Christmas-time causes me to think about the question, “What is gift giving really about?” I wonder if it is just commercialization, a capitalistic enterprise we Americans enter into at Christmas, birthdays, and other celebrations, devoid of meaning? Is it a social obligation we believe we have to fulfill, perhaps even resented? Or is there something deeper in the rituals?
A gift usually is something we purchase – a present, flowers, etc. It can also be any meaningful expression of “I’m thinking about you” in different forms such as a quote, phone call or perhaps even a website link – some thought-filled, meaningful form of reaching out to another. A gift in its various forms of ‘thinking about’ another really is an invitation to relationship, an opportunity to enter into a place where I leave my self-absorbed world for a few moments to enter yours.
I ponder this question because I am aware of a strange, puzzling, lonely feeling rising up inside when large amounts of time goes by and I don’t have contact with someone I am close to. Is it some needy part of myself, my codependency? It’s not that I need another gift or card. It makes sense only from the perspective of relationship and our human longing and need to see and be seen by others, our thinking about another or someone thinking about me. I remember a phone call when a friend called simply saying, “I was thinking about you and just wanted to call and tell you”. Wow!
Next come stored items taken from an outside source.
(* ===== verification/Inline.v ===== *)
(** Inlining of small leaf functions ([kryos-mir/src/optimize/inline.rs]). *)

From S2P Require Import Prelude MirIr MirUses MirSem Passes Backend ScalarLang Liveness.

(* ------------------------------------------------------------------ *)
(** ** Candidates                                                      *)
(* ------------------------------------------------------------------ *)

Record InlineCandidate := mkCandidate {
  ic_instructions : list Instruction;
  ic_locals : list MirLocal;
  ic_param_locals : list LocalId;
  ic_ret_operand : option Operand
}.

Definition is_call (inst : Instruction) : bool :=
  match inst with
  | I_Assign _ (RV_Call _ _) | I_Assign _ (RV_CallIndirect _ _)
  | I_Assign _ (RV_VtableCall _ _ _ _) | I_Spawn _ _ => true
  | _ => false
  end.

Definition contains_call (instructions : list Instruction) : bool := existsb is_call instructions.

(** The body of the loop of [find_candidates]: what a function contributes. *)
Definition candidate_of (threshold : nat) (f : MirFunction) : option InlineCandidate :=
  match f_blocks f with
  | [b] =>
      if negb (attr_inline (f_attributes f)) && (threshold <? length (bb_instructions b))%nat
      then None
      else if contains_call (bb_instructions b) then None
      else match bb_terminator b with
      | T_Return op =>
          Some (mkCandidate (bb_instructions b) (f_locals f) (param_ids f) op)
      | _ => None
      end
  | _ => None
  end.

Definition find_candidates (m : MirModule) (threshold : nat) : gmap string InlineCandidate :=
  foldl (fun cands f =>
    match candidate_of threshold f with
    | Some cand => <[f_name f := cand]> cands
    | None => cands
    end) ∅ (m_functions m).

(* ------------------------------------------------------------------ *)
(** ** Inlining                                                        *)
(* ------------------------------------------------------------------ *)

Definition offset_by (offset : N) (x : LocalId) : LocalId := (x + offset)%N.

Definition remap_operand (op : Operand) (offset : N) : Operand :=
  rename_operand (offset_by offset) op.

Definition remap_rvalue (rv : RValue) (offset : N) : RValue :=
  rename_rvalue (offset_by offset) rv.

Definition remap_instruction (inst : Instruction) (offset : N) : Instruction :=
  rename_instruction (offset_by offset) inst.

(** What replaces [dest = func(args)]. *)
Definition inlined_call (cand : InlineCandidate) (offset : N) (dest : LocalId)
    (args : list Operand) : list Instruction :=
  zip_with assign_use (map (offset_by offset) (ic_param_locals cand)) args
  ++ map (fun i => remap_instruction i offset) (ic_instructions cand)
  ++ match ic_ret_operand cand with
     | Some ret_op => [assign_use dest (remap_operand ret_op offset)]
     | None => []
     end.

Definition remap_local (offset : N) (l : MirLocal) : MirLocal :=
  mkLocal (offset_by offset (l_id l)) (l_name l) (l_ty l) (l_mutable l).

(** The call site [inst] is, if it is to be inlined into [self]. *)
Definition inline_site (cands : gmap string InlineCandidate) (self : string) (inst : Instruction)
  : option (LocalId * list Operand * InlineCandidate) :=
  match inst with
  | I_Assign dest (RV_Call func args) =>
      if String.eqb func self then None
      else match cands !! func with
      | Some cand => Some (dest, args, cand)
      | None => None
      end
  | _ => None
  end.

Fixpoint inline_instructions (cands : gmap string InlineCandidate) (self : string)
    (insts : list Instruction) (locals : list MirLocal) : list Instruction * list MirLocal :=
  match insts with
  | [] => ([], locals)
  | inst :: rest =>
      match inline_site cands self inst with
      | Some (dest, args, cand) =>
          let local_offset := N.of_nat (length locals) in
          let locals := locals ++ map (remap_local local_offset) (ic_locals cand) in
          let '(rest', locals) := inline_instructions cands self rest locals in
          (inlined_call cand local_offset dest args ++ rest', locals)
      | None =>
          let '(rest', locals) := inline_instructions cands self rest locals in
          (inst :: rest', locals)
      end
  end.

Fixpoint inline_blocks (cands : gmap string InlineCandidate) (self : string)
    (bs : list BasicBlock) (locals : list MirLocal) : list BasicBlock * list MirLocal :=
  match bs with
  | [] => ([], locals)
  | b :: rest =>
      let '(insts, locals) := inline_instructions cands self (bb_instructions b) locals in
      let '(rest', locals) := inline_blocks cands self rest locals in
      (set_instructions b insts :: rest', locals)
  end.

Definition inline_calls_in_function (cands : gmap string InlineCandidate) (f : MirFunction)
  : MirFunction :=
  let '(bs, locals) := inline_blocks cands (f_name f) (f_blocks f) (f_locals f) in
  set_locals (set_blocks f bs) locals.

Definition inline_functions (m : MirModule) (threshold : nat) : MirModule :=
  let candidates := find_candidates m threshold in
  if bool_decide (candidates = ∅) then m
  else set_functions m (map (inline_calls_in_function candidates) (m_functions m)).

(* ------------------------------------------------------------------ *)
(** ** Renaming a computation                                          *)
(* ------------------------------------------------------------------ *)

Section RenameExec.
Context {M : MirLang} (σ : LocalId -> LocalId) (Hinj : Inj (=) (=) σ).
Implicit Types (ρ : env) (w : world).

(** An environment seen through the renaming. *)
Definition through ρ : env := fun x => ρ (σ x).

Lemma shape_rename rv : shape_rvalue (rename_rvalue σ rv) = shape_rvalue rv.
Proof. apply rename_rvalue_compose. Qed.

Lemma shape_inst_rename i : shape_inst (rename_instruction σ i) = shape_inst i.
Proof. apply rename_instruction_compose. Qed.

Lemma operand_val_rename ρ op : operand_val ρ (rename_operand σ op) = operand_val (through ρ) op.
Proof. by destruct op. Qed.

Lemma eval_rvalue_rename c ρ w rv :
  eval_rvalue c ρ w (rename_rvalue σ rv) = eval_rvalue c (through ρ) w rv.
Proof.
  assert (Hu : forall rv, map ρ (rvalue_uses (rename_rvalue σ rv)) = map (through ρ) (rvalue_uses rv)).
  { intros rv'. by rewrite rvalue_uses_rename, map_map. }
  induction rv; try exact IHrv; try reflexivity;
    lazymatch goal with
    | |- eval_rvalue _ _ _ (rename_rvalue σ ?rv) = _ =>
        pose proof (shape_rename rv) as Hs; pose proof (Hu rv) as Hv;
        cbn [rename_rvalue] in Hs, Hv |- *; cbn [eval_rvalue]; rewrite ?Hs, ?Hv; try done
    end.
  rewrite map_map. f_equal. apply map_ext, operand_val_rename.
Qed.

Lemma through_upd_defs ρ ds v x :
  through (upd_defs ρ (map σ ds) v) x = upd_defs (through ρ) ds v x.
Proof.
  unfold upd_defs. induction ds as [|d ds IH]; cbn; [done|].
  unfold through, upd in *. destruct (N.eqb_spec (σ x) (σ d)) as [He|Hne], (N.eqb_spec x d); try done.
  - by apply Hinj in He.
  - congruence.
Qed.

Lemma upd_defs_other ρ ds v y : (forall x, y <> σ x) -> upd_defs ρ (map σ ds) v y = ρ y.
Proof.
  intros Hy. unfold upd_defs. induction ds as [|d ds IH]; cbn; [done|]. by rewrite upd_ne.
Qed.

(** The renamed state: the same values under new names, other locals kept. *)
Definition renamed ρ0 (p q : env * world) : Prop :=
  (forall x, through (fst q) x = fst p x)
  /\ (forall y, (forall x, y <> σ x) -> fst q y = ρ0 y) /\ snd p = snd q.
A call to simply say, “I was thinking about you”!
There’s a powerful scene in the Shadowlands movie (Richard Attenborough production), that expresses this beautifully. C. S. Lewis, a well-known Christian writer, and great thinker meets Joy, an American atheist who comes to England wanting to meet Lewis after reading his literature. Many months later he sees Joy in the audience of one of his lectures. He approaches her to say hello and after an exchange of pleasantries, he hesitates a few moments, thinking deeply, and says, “Joy, I’ve been thinking about you – yes, I’ve been thinking about you”. At this pregnant moment, Lewis realizes something beyond thinking. “Thinking about” actually connects to some mysterious deeper place within ourselves, a protected, vulnerable part that we must choose to open up to another or keep protected and safe. Dare we call it love?
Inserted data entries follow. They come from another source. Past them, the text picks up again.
(* ===== verification/Pure.v ===== *)
(** Optimisation of [@pure] calls ([kryos-mir/src/optimize/pure.rs]): common
    subexpressions within a block, and calls whose result nothing reads. *)

From Stdlib Require Import SpecFloat.
From S2P Require Import Prelude Machine MirIr MirUses MirSem Passes Backend ScalarLang Liveness Dce Inline.

(* ------------------------------------------------------------------ *)
(** ** Keys                                                            *)
(* ------------------------------------------------------------------ *)

Inductive OperandKey :=
| Key_Local (id : N)
| Key_ConstInt (v : Z)
| Key_ConstFloat (bits : Z)
| Key_ConstBool (b : bool)
| Key_ConstString (s : string)
| Key_ConstNone.

#[export] Instance operand_key_eq_dec : EqDecision OperandKey.
Proof. solve_decision. Defined.

Record PureCallKey := mkKey { key_func : string; key_args : list OperandKey }.

#[export] Instance pure_call_key_eq_dec : EqDecision PureCallKey.
Proof. solve_decision. Defined.

Definition operand_to_key (op : Operand) : option OperandKey :=
  match op with
  | Op_Local id => Some (Key_Local id)
  | Op_Constant c =>
      match c with
      | C_Int v => Some (Key_ConstInt v)
      | C_Float v => Some (Key_ConstFloat (f64_to_bits v))
      | C_Bool v => Some (Key_ConstBool v)
      | C_Str s => Some (Key_ConstString s)
      | C_None => Some Key_ConstNone
      end
  end.

Definition make_call_key (func : string) (args : list Operand) : option PureCallKey :=
  option_map (mkKey func) (mapM operand_to_key args).

(* ------------------------------------------------------------------ *)
(** ** Common subexpressions                                           *)
(* ------------------------------------------------------------------ *)

(** [seen]: a [HashMap] that is only inserted into when the key is absent. *)
Definition lookup_key (key : PureCallKey) (seen : list (PureCallKey * LocalId)) : option LocalId :=
  option_map snd (find (fun '(k, _) => bool_decide (k = key)) seen).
Our earthly journey requires boundaries, a protection of this fragile, innermost part of self, apart easily wounded by others. This protected territory is purposeful. Some authors like Richard Rohr or Frederick Buechner refer to this as our true self or our hidden self. This protected part of self must choose to open up to another or even to God our innermost thoughts and feelings. Even though God knows our innermost thoughts and feelings, when we choose to openly reveal them, we join in relationship. While we walk this earth in human form, we are not absorbed into or lose identity in God or one another, nor do we merge into another where we lose the uniqueness of our self. God remains distinctly God and I remain distinctly me. By choice, we enter into a mystical, open, vulnerable dance of relationship. God created us in His image, each of us unique, one of a kind with attributes of Himself. But, we are not God! A popular movie star who was seen running along the beach with arms raised declaring “I am God – I am God” is a blurring of truth, psychology, and Christian theology. It is confusion about what it means to be created in God-likeness. Though we are made in His image He did not give us His Godhead. God draws us into relationship, not forced or coerced, but persistent. God needs only one thing: our choosing!
A gift of thinking about others in various forms, therefore, is a way to participate in relationships. Actions taken to think about another declares to them, “You are important and I see you”. It is an invitation to experience love and acceptance in all its vulnerability. Humans long to be seen, heard and cared about. We need a witness to our lives; we need to witness others’ lives as well. Relationships are not a one-way street, a self-absorbed narcissistic journey of self, but a choice to join together in openness.
We are needy in the sense that we need relationships, real, intimate, meaningful ones of openness, honesty, and vulnerability. We need freedom in relationships not freedom from them; therein lies love. Yet, paradoxically, we need to protect ourselves, cautious when opening up the delicate, sensitive parts of our hidden self to others where we are known, possibly judged, rejected, criticized or made fun of. We hide parts of ourselves avoiding relationships because we’ve been hurt. We don’t trust others to hold gently and lovingly what we share.
A gift carries an invitation to relationship and an opportunity to leave self for a time and enter a mysterious, vulnerable interaction. To say, “I’ve been thinking about you – yes, I’ve been thinking about you” is a powerful and important message conveying “I see you”, thereby opening our inner fragile self to the freedom and vulnerability of being known.